[HN Gopher] Show HN: Semantic Grep - A Word2Vec-powered search tool
___________________________________________________________________
Show HN: Semantic Grep - A Word2Vec-powered search tool
Much improved new version. Search for words similar to the query.
For example, "death" will find "death", "dying", "dead",
"killing"... Incredibly useful for exploring large text datasets
where exact matches are too restrictive.
Author : arunsupe
Score : 102 points
Date : 2024-07-27 18:02 UTC (4 hours ago)
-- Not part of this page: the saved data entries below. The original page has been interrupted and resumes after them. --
(* ===== verification/Delegation.v ===== *)
(** * Accepting a delegation: tinycloud-core/src/models/delegation.rs

    [process] verifies the token, validates every capability against the
    delegator's own authority or against the cited parents, and stores the
    delegation with its abilities and parent links.  All times of one call are
    the same [now]. *)
From S2P Require Import Prelude Str Chars Json Identity Resource Registry SqlCaveat ColumnEncryption Tables Chain Tokens Demo.

Module delegation.

Inductive DelegationError :=
| InvalidTime
| InvalidSignature
| UnauthorizedDelegator (who : string)
| UnauthorizedCapability (r : Resource) (a : string)
| MissingParents
| ExpiryExceedsParent
| NotBeforePrecedesParent
| TerminalParentCannotRedelegate
| ParentRevoked (cid : string)
| AncestorRevoked (ancestor_cid parent_cid : string)
| ChainTraversalLimitExceeded
| CaveatsNotContained (reason : string).

Inductive Error :=
| Db (e : DbErr)
| InvalidDelegation (e : DelegationError).

Section Delegation.
Context `{Keccak256} `{Blake3} `{CidLib} `{RowOrder} `{TokenLib}.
(HTM) web link (github.com)
(TXT) w3m dump (github.com)
| sitkack wrote:
| Your post might have been flagged because of your example?
| arunsupe wrote:
| Oh.Please explain. The example was entirely arbitrary. Should I
| change it?
| threatofrain wrote:
| IMO no. There are enough people who will vouch.
| gunalx wrote:
| Really cool. Often just want to fuzzy search for a word, and this
| would be useful. Can it do filenames as well ? Or do I need to
| pipe something like LS first.
| fbdab103 wrote:
| I might have a work use case for which this would be perfect.
|
| Having no experience with word2vec, some reference performance
| numbers would be great. If I have one million PDF pages, how long
| is that going to take to encode? How long will it take to search?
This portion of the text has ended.